«Phar-ma-in-du-strie.» Der geduldige Herr Mettler wiederholt das auf der Tafel geschriebene Wort gerade zum dritten Mal. Silbe für Silbe. Es ist eine der gültigen Antworten auf die Frage, wofür die Schweiz weltweit bekannt ist. Und zwar im Einbürgerungstest, für den ich die Schulbank drücke. Die Namen der aktuellen Bundesräte kämen nicht vor, erklärt unser Kursleiter. Stattdessen Schnebelhorn, der Name des höchsten Berges im Kanton Zürich. Merkwürdige Prioritätensetzung, wundere ich mich. Nicht das letzte Mal im ganzen Prozess, den ich für meine Einbürgerung durchlaufe.
PET gehört nicht in den normalen Abfall
Die 13 Mitschüler im Vorbereitungskurs stammen aus elf Nationen. Darum betont Herr Mettler die Silben so deutlich. In insgesamt sieben verschiedenen Gemeinden rund um den Zürichsee wollen wir zu Schweizern werden. Das mache die Sache komplizierter als die verschiedenen Muttersprachen. «Alle aus Meilen müssen das Wappen gut lernen. Ina, bei dir sind die Kelten wichtig», erklärt Herr Mettler. «Die Kelten?», erwidere ich fassungslos.
Ich lebe seit zwölf Jahren in der Schweiz. Ich habe Schweizer Freunde, zahle pünktlich meine Steuern – und jetzt sind die Kelten der Schlüssel, um Schweizerin zu werden? Herr Mettler nickt. Ich diskutiere nicht weiter, denn ich bin sowieso froh, dass ich mich nicht schon in der ersten Kursstunde disqualifiziert habe. Als ich die PET-Flasche in den normalen Kübel warf, wies mich der Dozent freundlich auf die Sammelbox im Flur hin. Wie peinlich.
Blochers Worte trafen mich mitten ins Herz
Ernst wurde es an einem sonnigen Samstagmorgen im Sommer 2018. Ich war gut vorbereitet, aber demotiviert für den bevorstehenden Test. «Bloss weil sie eingebürgert sind, sind sie noch keine Schweizer», wurde alt Bundesrat Christoph Blocher just an diesem Morgen in den Medien zitiert. Die Aussage betraf die Doppeladler-Nati-Spieler, aber sie traf mich nach wochenlangem Büffeln mitten ins Herz. Wie musste sich das erst anfühlen für meine Mitstreiter, die neben den Fakten noch die Sprachhürde zu überwinden hatten auf dem Weg zum roten Pass?
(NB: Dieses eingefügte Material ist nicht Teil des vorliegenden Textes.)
(** The bytes of an isomorphically decoded string are the bytes it was
    decoded from. *)
Theorem isomorphic_roundtrip (s : bytes) (Hs : all_bytes s) :
  isomorphic_encode (isomorphic_decode s) = s.
Proof.
  assert (Hr : Forall (fun cp => 0 <= cp <= 0x10FFFF) s).
  { eapply Forall_impl; [exact Hs|]. unfold is_byte. intros b Hb. cbn in Hb. lia. }
  assert (Hdec : forall builder, fold_left append_code_point s builder = builder ++ utf8_encode s).
  { induction Hr as [|cp cps Hcp _ IH]; intros builder; [by rewrite app_nil_r|]. cbn [fold_left].
    rewrite IH by (by inversion Hs). change (cp :: cps) with ([cp] ++ cps).
    by rewrite utf8_encode_app, utf8_encode_single, append_code_point_encoded, app_assoc by done. }
  unfold isomorphic_encode, isomorphic_decode. rewrite Hdec. cbn [app].
  rewrite <- (app_nil_r (utf8_encode s)), code_points_utf8_encode by done. cbn. rewrite app_nil_r.
  clear Hr Hdec. induction Hs as [|b s Hb _ IH]; [done|]. rewrite fmap_cons, IH. f_equal.
  apply u8_id. unfold is_byte in Hb. lia.
Qed.

Lemma isomorphic_roundtrip_witness : isomorphic_encode (isomorphic_decode [0xE9; 0x41; 0xFF]) = [0xE9; 0x41; 0xFF].
Proof. apply isomorphic_roundtrip. repeat constructor. Defined.

(** A byte order mark overrides the decoder that was asked for, and is
    removed; but the UTF-16LE decoder then removes a second one, so that a text
    that starts with U+FEFF after its byte order mark loses that character. *)
Theorem byte_order_mark_removed_twice `{DecoderTablesLaws} `{SimdutfLaws} `{SimdutfUtf16Laws}
    (fallback_decoder : Decoder) (cps : list Z) (Hcps : scalars cps) :
  convert_input_to_utf8 fallback_decoder ([0xFF; 0xFE] ++ utf16_bytes LittleEndian (0xFEFF :: cps))
  = Ret (utf8_encode cps).
Proof.
  change (utf16_bytes LittleEndian (0xFEFF :: cps)) with ([0xFF; 0xFE] ++ utf16_bytes LittleEndian cps).
  unfold convert_input_to_utf8. cbn [app]. set (rest := utf16_bytes LittleEndian cps).
  change (bom_sniff_to_decoder (0xFF :: 0xFE :: 0xFF :: 0xFE :: rest)) with (Some UTF16LEDecoder). cbn match.
  rewrite substring_view_from_drop by (simpl; lia). cbn [res_bind drop to_utf8 utf16le_to_utf8].
  by apply from_utf16_le_encoded.
Qed.

Lemma byte_order_mark_removed_twice_witness :
  convert_input_to_utf8 Latin1Decoder ([0xFF; 0xFE] ++ utf16_bytes LittleEndian [0xFEFF; 0x41])
  = Ret (utf8_encode [0x41]).
Proof. apply byte_order_mark_removed_twice. by constructor. Defined.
Mit Kelten, vielen Jahreszahlen, den auswendig gelernten Rechten und Pflichten sowie den Parteiprofilen im Hinterkopf betraten wir den Prüfungsraum. Die Atmosphäre war mir zu nüchtern. Kein «guten Morgen», kein «viel Glück». Unsere ausgeschalteten Handys wurden in einem Karton gesammelt. Mit ernster Miene wurde instruiert, dass wir den Test mit Bleistift schreiben und einen eventuellen Harndrang unterdrücken sollten. Binnen Sekunden fühlte ich mich in meine Schulzeit zurückversetzt.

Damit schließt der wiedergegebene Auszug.